In his prison cell, Nat Turner witnesses the world moving outside: horses coming and going, a few black people going about daily tasks. He also hears noises, including a woman’s voice singing one dark night after his trial, “grieving, yet somehow unbending, steadfast, unafraid” (113). These scenes establish Nat’s deep connection to nature, but they also show his deep connection to other black people, however limited by walls and differences. They also demonstrate his vivid, imaginative mind and his natural sense for descriptive language. Nat, for whom literacy has always been important, sees and creates metaphors in the world around him.

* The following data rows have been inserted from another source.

Lemma loop_refines fuel w answers : client_wf w → next_refines w (next_event_loop fuel w answers).
Proof.
  revert w answers. induction fuel as [|fuel IH]; intros w answers Hw; [done|]. cbn [next_event_loop].
  destruct (closed w) eqn:Hc; [by apply refines_same|]. destruct (Parser_next (parser w)) as [res p].
  assert (read_step w (with_parser w p)) as Hs1 by done. apply (next_refines_from _ _ _ Hs1).
  assert (client_wf (with_parser w p)) as Hw1 by (by eapply read_step_wf).
  assert (∀ w answers f, client_wf w →
    next_refines w (match deliver_frame w f answers with
                    | inl w => next_event_loop fuel w answers | inr done => done end)) as Hdel.
  { intros w2 answers2 f Hw2. pose proof (deliver_refines w2 f answers2 Hw2) as Hd.
    destruct (deliver_frame w2 f answers2) as [w3|]; [|done]. apply (next_refines_from _ _ _ Hd). apply IH.
    by eapply read_step_wf. }
  destruct res as [|f|]; [|by apply Hdel|by apply refines_same].
  pose proof (read_more_refines (with_parser w p) answers Hw1) as Hr.
  destruct (read_more (with_parser w p) answers) as [[w2 answers2]|]; [|done].
  apply (next_refines_from _ _ _ Hr). assert (client_wf w2) as Hw2 by (by eapply read_step_wf).
  destruct (Parser_next (parser w2)) as [res2 p2].
  assert (read_step w2 (with_parser w2 p2)) as Hs3 by done. apply (next_refines_from _ _ _ Hs3).
  assert (client_wf (with_parser w2 p2)) as Hw3 by (by eapply read_step_wf).
  destruct res2 as [|f|]; [by apply refines_same|by apply Hdel|by apply refines_same].
Qed.
(* ===== verification/HostSpawn.v ===== *)
(** * HostSpawn: starting a worker (src/client.cc)

    [capsid_worker_spawn] on Linux: the validation of the configuration, the
    HELLO message, the process and descriptors it creates and what it releases
    when it fails, the cgroup it attaches the child to, and
    [capsid_worker_destroy]. The kernel's answers are a record of the call.
    The last part composes the Host's side with the worker's startup
    ([IpcValidation]): what the Host sends is what the worker starts with.
    Failed allocations are left out. *)
From Stdlib Require Import ZArith Lia.
From S2P Require Import Prelude Wire Protocol Jansson ReadyProof WorkerExecutor WorkerRecovery EgressPolicy.
From S2P Require Import CapabilityPolicy BindingPolicy AuditRecords IpcValidation HostClient.
Local Open Scope Z_scope.

(** ** Configuration *)

Record capsid_resource_limits := mkResourceLimits {
  rl_struct_size : Z;
  enabled_fields : Z;                     (* uint32_t *)
  file_descriptors : Z;                   (* uint32_t *)
  cgroup_cpu_weight : Z;                  (* uint32_t *)
  cgroup_cpu_quota_us : Z;                (* uint64_t *)
  cgroup_cpu_period_us : Z;               (* uint64_t *)
  cgroup_memory_high_bytes : Z;           (* uint64_t *)
  cgroup_memory_max_bytes : Z;            (* uint64_t *)
  cgroup_memory_swap_max_bytes : Z;       (* uint64_t *)
  cgroup_pids_max : Z;                    (* uint32_t *)
  rl_reserved : Z                         (* uint32_t *)
}.

Definition sizeof_resource_limits : Z := 64.
Definition RESOURCE_LIMIT_FILE_DESCRIPTORS : Z := 1.
Definition RESOURCE_LIMIT_CGROUP_CPU_MAX : Z := 2.
Definition RESOURCE_LIMIT_CGROUP_CPU_WEIGHT : Z := 4.
Definition RESOURCE_LIMIT_CGROUP_MEMORY_HIGH : Z := 8.
Definition RESOURCE_LIMIT_CGROUP_MEMORY_MAX : Z := 16.
Definition RESOURCE_LIMIT_CGROUP_MEMORY_SWAP_MAX : Z := 32.
Definition RESOURCE_LIMIT_CGROUP_PIDS_MAX : Z := 64.
Definition RESOURCE_LIMIT_ALL : Z := 127.
Definition RESOURCE_UNLIMITED : Z := u64_max.
Definition RESOURCE_PIDS_UNLIMITED : Z := u32_max.
Definition kCgroupResourceLimitFields : Z := 126.
Lemma hello_decodes plan fd pid payload : plan_ok plan → protocol_refused (plan_worker_limits plan) = false →
  hello_payload (started_worker plan fd pid) (plan_config plan) (plan_capability plan) (plan_descriptors plan)
    (preinstalled_features plan) = Some payload →
  kHeaderSize + zlen payload <= c_max_queued (plan_config plan) → zlen payload <= kMaxPayloadSize →
  decode_hello (mkFrame kHello 0 0 (w_version (plan_worker_limits plan)) payload) = inr (expected_config plan).
Proof.
  intros [Ht Hcaps He Hc Hca Hqueue Hvalid] Hr Hpay Hfit Hmax. pose proof (preinstalled_range plan) as Hpre.
  destruct (hello_payload_bytes _ _ _ _ _ _ _ He Hc Hpay) as (Hbytes & Heok & Hcok).
  cbn [started_worker w_limits] in Hbytes.
  unfold decode_hello. cbn [ftype fversion fflags frequest_id fpayload].
  pose proof (zlen_hello_front (plan_config plan) (plan_capability plan) (plan_descriptors plan) (preinstalled_features plan)).
  pose proof (zlen_capability_bytes (capability_wire (c_capability (plan_config plan)) (env_entries (plan_capability plan)))).
  pose proof (zlen_egress_bytes (egress_wire (c_egress (plan_config plan)))).
  pose proof (zlen_nonneg (tail_bytes (plan_worker_limits plan))).
  assert (106 <= zlen payload) as Hmin by (rewrite Hbytes, zlen_app; lia).
  assert (negb (w_version (plan_worker_limits plan) =? kVersion) && negb (w_version (plan_worker_limits plan) =? kVersionV4) = false)
    as -> by (by apply orb_false_iff in Hr as [Hr _]).
  rewrite !ltb_ge_false by (done || (unfold kHelloLegacyFixedPayloadSize; lia)).
  rewrite Z.eqb_refl. cbn [negb orb Z.eqb]. rewrite Hbytes at 1. unfold hello_front.
  rewrite <- !app_assoc, read_hello_limits_reads by done.
  rewrite (read_hello_controls_reads _ _ _ _ Ht Hpre Hca) by (rewrite !zlen_app, zlen_cons, zlen_nil; lia). cbn [bind_error].
  rewrite (read_hello_egress_reads _ _ _ He Heok). cbn [bind_error]. unfold decode_wire_capability.
  rewrite read_wire_capability_reads by done. cbn [bind_error]. rewrite (configure_capability_wire _ _ Hc). cbn [bind_error].
  rewrite read_hello_tail_reads by done. cbn [bind_error]. rewrite bool_decide_eq_true_2 by done. rewrite (Hvalid _ Hfit). cbn [negb].
  assert ((if w_version (plan_worker_limits plan) =? kVersionV4 then kVersionV4 else 3) = w_version (plan_worker_limits plan)) as ->;
    [|done].
  apply orb_false_iff in Hr as [Hr _]. change 3 with kVersion.
  destruct (w_version (plan_worker_limits plan) =? kVersionV4) eqn:?; lia.
Qed.
End plan.
(** One turn of the loop, for the field at [index]. *)
Definition collect_header (s : Collected) (index : Z) (h : PublicRequestHeaderView) :
    Collected + RequestNormalizationError :=
  if bool_decide (name h = []) then inr (header_error index "header name must not be empty")
  else if negb (forallb token_char (name h)) then inr (header_error index "header name is not a valid token")
  else if negb (forallb value_byte (value h)) then inr (header_error index "header value contains a forbidden byte")
  else
    let n := lowered (name h) in
    let names := lowered_names s ++ [n] in
    if bool_decide (n = bs "host") then
      match host_index s with
      | Some _ => inr (mkRequestError Request_kInvalidHeader (bs "/headers/host") "duplicate Host header")
      | None => inl (mkCollected names (Some index) (capsid_app_index s) (capsid_app_count s) (connection_nominated s))
      end
    else if bool_decide (n = bs "capsid-app") then
      inl (mkCollected names (host_index s)
             (match capsid_app_index s with Some i => Some i | None => Some index end)
             (u64 (capsid_app_count s + 1)) (connection_nominated s))
    else if bool_decide (n = bs "connection") then
      match connection_tokens index (split_on Byte.x2c (value h) []) with
      | inl tokens => inl (mkCollected names (host_index s) (capsid_app_index s) (capsid_app_count s)
                             (connection_nominated s ++ tokens))
      | inr e => inr e
      end
    else inl (mkCollected names (host_index s) (capsid_app_index s) (capsid_app_count s) (connection_nominated s)).

Fixpoint collect_headers (s : Collected) (index : Z) (hs : list PublicRequestHeaderView) :
    Collected + RequestNormalizationError :=
  match hs with
  | [] => inl s
  | h :: rest =>
      match collect_header s index h with
      | inl s => collect_headers s (index + 1) rest
      | inr e => inr e
      end
  end.

(** [headers[index].value]. *)
Definition value_at (hs : list PublicRequestHeaderView) (index : Z) : bytes :=
  match hs !! Z.to_nat index with Some h => value h | None => [] end.

(** ** Routes *)

Definition host_error (index : Z) (message : string) : RequestNormalizationError :=
  mkRequestError Request_kInvalidAuthority (bs "/headers/" ++ decimal index) message.

Definition append_port (text : bytes) (port : option Z) : bytes :=
  match port with Some p => text ++ bs ":" ++ decimal p | None => text end.

(** The application and the URL of a subdomain route. *)
Definition route_subdomain (p : RequestRoutingPolicy) (target : bytes) (index : Z) (a : ParsedAuthority) :
    (bytes * bytes) + RequestNormalizationError :=
  let suffix := lowered (subdomain_suffix p) in
  let suffix_domain := zdrop 1 suffix in
  let host := a.1 in
  let cut := zlen host - zlen suffix_domain in
  if (zlen host <=? zlen suffix_domain) || negb (bool_decide (zdrop cut host = suffix_domain))
     || negb (byte_at host (cut - 1) =? 46)
  then inr (host_error index "Host does not match the subdomain suffix")
  else
    let prefix := ztake (cut - 1) host in
    if bool_decide (prefix = []) || bool_decide (Byte.x2e ∈ prefix)
    then inr (host_error index "Host carries an ambiguous App label")
    else if negb (valid_application_id prefix)
    then inr (host_error index "Host App label exceeds the App ID limits")
    else inl (prefix, append_port (public_scheme p ++ bs "://" ++ prefix ++ suffix) a.2 ++ target).

Definition kPathPrefix : bytes := bs "/@capsid/".

(** [target.find_first_of("/?", start)]: the text before and from there. *)
Fixpoint until_delimiter (s : bytes) : bytes * bytes :=
  match s with
  | [] => ([], [])
  | c :: rest =>
      if is_char 47 c || is_char 63 c then ([], s)
      else let '(a, b) := until_delimiter rest in (c :: a, b)
  end.

Definition rewritten_target (rest : bytes) : bytes :=
  match rest with
  | [] => bs "/"
  | c :: _ => if is_char 47 c then rest else bs "/" ++ rest
  end.

Definition route_error (path : bytes) (message : string) : RequestNormalizationError :=
  mkRequestError Request_kRouteNotFound path message.

Definition route_path (p : RequestRoutingPolicy) (target authority : bytes) :
    (bytes * bytes) + RequestNormalizationError :=
  if negb (starts_with target kPathPrefix)
  then inr (route_error (bs "/target") "path routing requires the /@capsid/{app} prefix")
  else
    let '(app, rest) := until_delimiter (zdrop (zlen kPathPrefix) target) in
    if bool_decide (app = []) || negb (valid_application_id app)
    then inr (route_error (bs "/target") "path routing requires a valid App segment")
    else inl (app, public_scheme p ++ bs "://" ++ authority ++ rewritten_target rest).

Definition route_header (p : RequestRoutingPolicy) (target authority : bytes) (s : Collected)
    (hs : list PublicRequestHeaderView) : (bytes * bytes) + RequestNormalizationError :=
  if capsid_app_count s =? 0
  then inr (route_error (bs "/headers/capsid-app") "header routing requires a Capsid-App header")
  else if 1 <? capsid_app_count s
  then inr (mkRequestError Request_kInvalidHeader (bs "/headers/capsid-app") "duplicate Capsid-App header")
  else
    let index := default 0 (capsid_app_index s) in
    let app_value := value_at hs index in
    if negb (valid_application_id app_value)
    then inr (route_error (bs "/headers/" ++ decimal index) "Capsid-App is not a valid App ID")
    else inl (app_value, public_scheme p ++ bs "://" ++ authority ++ target).

Definition route (p : RequestRoutingPolicy) (target : bytes) (s : Collected)
    (hs : list PublicRequestHeaderView) (index : Z) (a : ParsedAuthority) :
    (bytes * bytes) + RequestNormalizationError :=
  if mode p =? kSubdomain then route_subdomain p target index a
  else match parse_authority (public_authority p) with
       | None => inr (mkRequestError Request_kInvalidListenerPolicy (bs "/listener/publicAuthority")
                        "public authority must be host[:port]")
       | Some parsed =>
           let authority := append_port parsed.1 parsed.2 in
           if mode p =? kPath then route_path p target authority else route_header p target authority s hs
       end.

(** ** The request *)

(** A field of this lowercase name is not passed on. *)
Definition removed (nominated : list bytes) (n : bytes) : bool :=
  bool_decide (n = bs "host") || bool_decide (n = bs "capsid-app") || is_hop_by_hop n || is_forwarding n
  || bool_decide (n ∈ nominated).

Fixpoint output_headers (nominated names : list bytes) (hs : list PublicRequestHeaderView) :
    list PublicRequestHeaderView :=
  match names, hs with
  | n :: names, h :: hs =>
      if removed nominated n then output_headers nominated names hs
      else mkHeaderView n (value h) :: output_headers nominated names hs
  | _, _ => []
  end.

Definition total_header_bytes (hs : list PublicRequestHeaderView) : Z :=
  fold_left (λ total h, u64 (total + (zlen (name h) + zlen (value h)))) hs 0.

Definition normalize_public_request (p : RequestRoutingPolicy) (target : bytes)
    (hs : list PublicRequestHeaderView) : RequestNormalizationResult :=
  if kMaxPublicRequestHeaderFields <? zlen hs
  then inr (mkRequestError Request_kResourceLimit (bs "/headers") "too many request header fields")
  else if kMaxPublicRequestHeaderBytes <? total_header_bytes hs
  then inr (mkRequestError Request_kResourceLimit (bs "/headers") "request header bytes exceed the limit")
  else match validate_policy p with
  | Some e => inr e
  | None =>
  match validate_target target with
  | Some e => inr e
  | None =>
  match collect_headers new_Collected 0 hs with
  | inr e => inr e
  | inl s =>
  match host_index s with
  | None => inr (mkRequestError Request_kInvalidHeader (bs "/headers/host") "Host header is required")
  | Some index =>
  match parse_authority (value_at hs index) with
  | None => inr (host_error index "Host header is not a valid authority")
  | Some a =>
  match route p target s hs index a with
  | inr e => inr e
  | inl (app, u) => inl (mkNormalized app u (output_headers (connection_nominated s) (lowered_names s) hs))
  end end end end end end.

(** ** The WebSocket handshake *)

Definition name_iequals (n lower : bytes) : bool := bool_decide (lowered n = lower).
Definition header_equals_token (v token : bytes) : bool := bool_decide (lowered v = lowered token).
Definition header_value_has_token (v token : bytes) : bool :=
  existsb (λ item, header_equals_token (trim_ows item) token) (split_on Byte.x2c v []).

(** The four field pointers of the scan. *)
Record Handshake := mkHandshake {
  connection : option bytes;
  upgrade : option bytes;
  key : option bytes;
  version : option bytes
}.

Definition new_Handshake : Handshake := mkHandshake None None None None.

(** The scan, with its early answers on a repeated field. *)
Fixpoint scan_handshake (s : Handshake) (views : list PublicRequestHeaderView) : Handshake + WebSocketUpgradeCheck :=
  match views with
  | [] => inl s
  | v :: rest =>
      if name_iequals (name v) (bs "connection") then
        match connection s with
        | Some _ => inr Upgrade_kNone
        | None => scan_handshake (mkHandshake (Some (value v)) (upgrade s) (key s) (version s)) rest
        end
      else if name_iequals (name v) (bs "upgrade") then
        match upgrade s with
        | Some _ => inr Upgrade_kNone
        | None => scan_handshake (mkHandshake (connection s) (Some (value v)) (key s) (version s)) rest
        end
      else if name_iequals (name v) (bs "sec-websocket-key") then
        match key s with
        | Some _ => inr Upgrade_kBadKey
        | None => scan_handshake (mkHandshake (connection s) (upgrade s) (Some (value v)) (version s)) rest
        end
      else if name_iequals (name v) (bs "sec-websocket-version") then
        match version s with
        | Some _ => inr Upgrade_kUnsupportedVersion
        | None => scan_handshake (mkHandshake (connection s) (upgrade s) (key s) (Some (value v))) rest
        end
      else scan_handshake s rest
  end.

Definition check_websocket_upgrade (views : list PublicRequestHeaderView) : WebSocketUpgradeCheck :=
  match scan_handshake new_Handshake views with
  | inr answer => answer
  | inl s =>
      match connection s, upgrade s with
      | Some c, Some u =>
          if negb (header_value_has_token c (bs "upgrade")) || negb (header_equals_token u (bs "websocket"))
          then Upgrade_kNone
          else if negb (match version s with Some v => header_equals_token v (bs "13") | None => false end)
          then Upgrade_kUnsupportedVersion
          else if negb (match key s with Some k => validate_client_key k | None => false end)
          then Upgrade_kBadKey
          else Upgrade_kValid
      | _, _ => Upgrade_kNone
      end
  end.

(** ** Lowercase text *)

Lemma ascii_lower_char_idem c : ascii_lower_char (ascii_lower_char c) = ascii_lower_char c.
Proof. destruct c; reflexivity. Qed.

Lemma lowered_idem s : lowered (lowered s) = lowered s.
Proof. unfold lowered. rewrite map_map. apply map_ext, ascii_lower_char_idem. Qed.

Lemma zlen_lowered s : zlen (lowered s) = zlen s.
Proof. unfold zlen, lowered. by rewrite length_map. Qed.

(** ** The pieces of a split *)

(** The first piece with [p] in front of it. *)
Definition on_first (p : bytes) (pieces : list bytes) : list bytes :=
  match pieces with [] => [] | q :: rest => (p ++ q) :: rest end.

Lemma split_on_acc c s acc : split_on c s acc = on_first acc (split_on c s []).
Proof.
  revert acc. induction s as [|d s IH]; intros acc; cbn [split_on on_first].
  { by rewrite app_nil_r. }
  destruct (bool_decide (d = c)); cbn [on_first]; [by rewrite app_nil_r|].
  rewrite IH, (IH ([] ++ [d])). destruct (split_on c s []); cbn [on_first]; [done|].
  by rewrite <- app_assoc.
Qed.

The overarching sense of doubt and fear, magnified from his sense of being “removed from God” (12) in these last days of his life, pervades those metaphors. As he watches flies, “God’s supreme outcasts, buzzing eternally” (27) in his cell and in the courthouse, Nat philosophizes about the differences between his own race and those base animals. From the first pages of the novel, Nat’s strong internal imagination and analysis emerges; his visions and his preaching, which he reveals as he tells the story of his life, are the outer fruits of those internal habits.
Thomas Gray, a supposedly neutral lawyer covering Nat’s case, retells and elaborates upon Nat’s confession in the courtroom. Then Nat begins to retell his own story through small windows into his memory. Contrary to Gray’s assertation, which seeks order and reason for Nat’s story that will allow white people to continue to believe that “slavery’s going to last a thousand years” (26), Nat’s confession is unstable. Jumping back and forth across years, spaces, and even owners, Nat follows his mind in pursuit of some way to understand whether or not his actions were justifiable. He revisits the families, the plantations, and the fellow enslaved people with whom he lived. He tracks the rise of his literacy, his religious vocation, his sexuality, and his pride. These events, brutal and tender, display Nat’s strong and unique perspective on the world around him, which is always set apart from others of any race.
Guilt, for which Gray presses, is Nat’s to admit to himself. The greatest difference between Nat’s storytelling and Gray’s is the presence of the internal life of the black man, which, except in the case of Jonathan Cobb, no white man ever hears in Nat’s story. That internal life is the space for an admission of guilt, for Nat cannot reconcile his murder of Margaret Whitehead.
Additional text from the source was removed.